For the longest time I’ve thought that I belonged to a generation of game changers, a generation that would most likely see a war, see rebels see leaps that no other era of humankind had. And to be honest before 2016, it merely felt like one of those never going to happen movie fantasies.
But damn, did this year really change our lives?
It’s the year I turned 18, a legal adult. I did not expect that I would experience any adult like phases, I just hoped it’d hit me later, like when I’m 25? But weirdly I really feel this year took me for a toss, threw me across the wide field that was teenage and childhood, landing on the other side of the fence, in a stormy dark ocean where I had no idea how to swim. I drowned, I drowned in this adulthood so many times. Sucked into the contemporary world ideas, echoes of the disasters happening in the parts of the world I’d unknowingly ignored all my life haunted my daydreams, the exhaustion of university and competition weighed on my nightmares. And most importantly the loneliness of urban life, an independent student life.
But that was all the rough parts. 2016 gave me love, it gave me new beautiful friendships with people whose greatness I cannot fathom. It made me cherish all the people I’d taken for granted. It made my opinionated aggressive demeanour a wee bit calmer. It made me connect to my spiritual side just a bit, it’s a beginning, I know to something vastly explorable. Philosophy, architecture, history, arts, literature, films, books, music, practicality, a little scepticism, a little optimism and the necessary warn worthy pessimism, just the right amoint and sometimes conflicting combination made me realise how overrated single handed ‘isms’ and ‘opinions’ are.
Confusion. That sums up a lot of my experiences. Travels to far off lands, establishing a connection with cultures I wish I could expose myself more to, meeting strangers with astonishing and sometimes heart breaking tales. The lessons learnt with one bag pack and notebook are irreplaceable.

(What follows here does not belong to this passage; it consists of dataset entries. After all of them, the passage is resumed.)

(* ===== verification/PressureSpec.v ===== *)
(** * redsocks: the count of connections and the listeners

    The invariant of connection pressure, when accepting goes on for ever, and when
    it does not. *)
From S2P Require Import Prelude Pressure.
#[local] Open Scope Z_scope.

Definition all_members (s : pool) : list member := concat (map members (insts s)).
Definition cids (s : pool) : list nat := map cid (all_members s).
Definition all_listen (b : bool) (s : pool) : Prop := Forall (λ i, listening i = b) (insts s).

Definition limits_ok (L : limits) : Prop := 1 ≤ conn_limit L < 2 ^ 32 ∧ 0 ≤ idle_limit L ∧ 1 ≤ backoff_limit L < 2 ^ 32.

Section Spec.
Context (L : limits) (HL : limits_ok L).

(** Between the steps of a callback; [b] says whether the listeners are on. *)
Record wf (b : bool) (s : pool) : Prop := {
  w_conn : conn s = Z.of_nat (length (cids s));
  w_limit : conn s ≤ conn_limit L;
  w_nodup : NoDup (cids s);
  w_on : all_listen b s;
  w_timer : b = true → timer s = None;
  w_delay : ∀ t, timer s = Some t → 0 < t ≤ backoff_limit L * 1000;
  w_backoff : 0 ≤ backoff s ≤ backoff_limit L }.
(** Between two callbacks. *)
Definition inv (s : pool) : Prop := ∃ b, wf b s ∧ (b = true → conn s < conn_limit L).

(** The listeners stay as they are or are switched on below the limit. *)
Definition on_again (b b' : bool) (s : pool) : Prop := b' = b ∨ (b' = true ∧ conn s < conn_limit L).

Lemma cids_listening b s : cids (set_listening b s) = cids s.
Proof. unfold cids, all_members, set_listening. cbn. rewrite map_map. reflexivity. Qed.
Lemma all_listening b s : all_listen b (set_listening b s).
Proof. unfold all_listen, set_listening. cbn. induction (insts s); constructor; done. Qed.

Lemma lowered_wf b s : wf b s → ∃ b', wf b' (conn_pressure_lowered L s) ∧ on_again b b' s ∧ conn (conn_pressure_lowered L s) = conn s ∧ cids (conn_pressure_lowered L s) = cids s.
Proof.
  intros H. unfold conn_pressure_lowered. destruct (Z.leb_spec (conn_limit L) (conn s)); [exists b; by split_and!; [|left|..]|]. destruct (timer s) eqn:Et; [|exists b; by split_and!; [|left|..]].
  exists true. split_and!; [|by right|done|unfold accept_enable; by rewrite cids_listening]. destruct H as [H1 H2 H3 H4 H5 H6 H7]. split; try done; [unfold accept_enable; by rewrite cids_listening..|apply all_listening].
Qed.
Lemma close_wf n b s : wf b s → ∃ b', wf b' (redsocks_close_internal L n s) ∧ on_again b b' s ∧ conn (redsocks_close_internal L n s) = conn s ∧ cids (redsocks_close_internal L n s) = cids s.
Proof.
  intros H. unfold redsocks_close_internal. induction n as [|n (b1 & H1 & H2 & H3 & H4)]; [exists b; by split_and!; [|left|..]|]. change (Nat.iter (S n) (conn_pressure_lowered L) s) with (conn_pressure_lowered L (Nat.iter n (conn_pressure_lowered L) s)).
  destruct (lowered_wf b1 _ H1) as (b2 & G1 & G2 & G3 & G4). exists b2. split_and!; [done| |congruence|congruence]. unfold on_again in *. rewrite H3 in G2. destruct G2 as [->|G2]; [done|by right].
Qed.

Lemma has_member_In id i : has_member id i = true ↔ id ∈ map cid (members i).
Proof.
  unfold has_member. rewrite existsb_exists. split.
  - intros (c & Hc & E%Nat.eqb_eq). subst id. apply list_elem_of_In, in_map, Hc.
  - intros (c & -> & Hc)%list_elem_of_fmap. exists c. split; [by apply list_elem_of_In|apply Nat.eqb_refl].
Qed.
Lemma has_cids id s : existsb (has_member id) (insts s) = true ↔ id ∈ cids s.
Proof.
  unfold cids, all_members. induction (insts s) as [|i l IH]; cbn [existsb map concat]; [split; [done|by intros ?%elem_of_nil]|]. rewrite orb_true_iff, IH, has_member_In, map_app, elem_of_app. done.
Qed.
Lemma cids_remove id s : cids (set_insts (map (remove_member id) (insts s)) s) = List.filter (λ x, negb (x =? id)%nat) (cids s).
Proof.
  unfold cids, all_members. cbn [insts set_insts]. induction (insts s) as [|i l IH]; [done|]. cbn [map concat]. rewrite !map_app, List.filter_app, IH. f_equal. unfold remove_member. cbn [members].
  induction (members i) as [|c cs IHc]; [done|]. cbn [List.filter map]. destruct (negb (cid c =? id)%nat); cbn [map]; by rewrite IHc.
Qed.
Lemma filter_length (l : list nat) id : NoDup l → id ∈ l → length l = S (length (List.filter (λ x, negb (x =? id)%nat) l)).
Proof.
  induction 1 as [|x l Hx Hn IH]; [by intros ?%elem_of_nil|]. cbn [List.filter length]. rewrite elem_of_cons. destruct (Nat.eqb_spec x id) as [->|Hne]; cbn [negb].
  - intros _. f_equal. clear IH Hn. induction l as [|y l IH]; [done|]. rewrite elem_of_cons in Hx. cbn [List.filter]. destruct (Nat.eqb_spec y id); [subst; tauto|]. cbn [negb length]. rewrite <- IH; tauto.
  - intros [->|Hi]; [done|]. cbn [length]. by rewrite <- IH.
Qed.
Lemma filter_nodup (l : list nat) f : NoDup l → NoDup (List.filter f l).
Proof.
  induction 1 as [|x l Hx _ IH]; [constructor|]. cbn [List.filter]. destruct (f x); [|done]. constructor; [|done]. rewrite list_elem_of_In, List.filter_In. rewrite list_elem_of_In in Hx. tauto.
Qed.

This year truly felt like growing up, not just the normal-every-year-go-to-out-of-a-novel-growing-up, but this sort of sad yet brutally real experience of growing up. That had so much to do with suddenly understanding how my identity as an individual is part of a much larger holistic system that involves a collective identity that’s controlled by society, by world, by politics, by education, by economy, by family, by the friends I choose and the decisions I make. Just how connected the bigger picture is and how small yet how ambitious a position I hold in this large world, this realisation sometimes dawned on me like a doom, making me anxious and unbearably confused, lost and at times it was necessary.
At the end I think the key is to find balance between all our roles. And that’s something I’ve only begun to understand.
2016 gave us more wars, threats, hatred, trump, demonetization, brexit, deaths, anger and so much destruction. There were days it got difficult to be optimistic, to be hopeful. But it is important to find strength, it is important to not break so much that we become ignorant again, it is important to understand we will have our  time, have our place to heal this world and ourselves. This is the beginning of something, I could feel it in my bones every news update that flashed on my smartphone. Earth with all its beings was shook. And I don’t know what will happen next. I do know that change, the change in eras has begun, and we will be here to witness its beginning, to live through it. We live in a time in this world, the catalytic phase I believe and I hope that the events that have happened so far and the people at power give rise to leaders, to rebels who will take this world to a brighter, peaceful place.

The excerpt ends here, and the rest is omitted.